(** * Zip tree iterators: a shallow embedding of [zip_tree_iterator.py]

    The Python program walks a "zip tree": nested Python lists (chains) and
    tuples (snarls) whose leaves (seeds) are arbitrary other values.  The four
    generators of the program are embedded below as functions that return the
    finite sequence of yielded values together with the way the generator
    ended. *)

From Stdlib Require Import ZArith Lia String Ascii.
From stdpp Require Import base tactics option list sorting.

Set Warnings "-register-all".
Local Open Scope Z_scope.

(** ** Python values *)

(** The values the program manipulates: integers (distances and indices),
    strings (seed payloads), lists (chains, containment paths) and tuples
    (snarls, chain entries, boundary records). *)
Inductive pyval : Type :=
  | PInt (z : Z)
  | PStr (s : string)
  | PList (items : list pyval)
  | PTuple (items : list pyval).

(** [isinstance(element, ().__class__)] *)
Definition is_tuple (v : pyval) : bool :=
  match v with PTuple _ => true | _ => false end.

(** [isinstance(element, [].__class__)] *)
Definition is_list (v : pyval) : bool :=
  match v with PList _ => true | _ => false end.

#####

* _Task prompt_
Take the lines from the first line of the listing up to and including the line with "(** [isinstance(element, ().__class__)] *)" and give them again exactly.

* _Answer section_
(** * Zip tree iterators: a shallow embedding of [zip_tree_iterator.py]

    The Python program walks a "zip tree": nested Python lists (chains) and
    tuples (snarls) whose leaves (seeds) are arbitrary other values.  The four
    generators of the program are embedded below as functions that return the
    finite sequence of yielded values together with the way the generator
    ended. *)

From Stdlib Require Import ZArith Lia String Ascii.
From stdpp Require Import base tactics option list sorting.

Set Warnings "-register-all".
Local Open Scope Z_scope.

(** ** Python values *)

(** The values the program manipulates: integers (distances and indices),
    strings (seed payloads), lists (chains, containment paths) and tuples
    (snarls, chain entries, boundary records). *)
Inductive pyval : Type :=
  | PInt (z : Z)
  | PStr (s : string)
  | PList (items : list pyval)
  | PTuple (items : list pyval).

(** [isinstance(element, ().__class__)] *)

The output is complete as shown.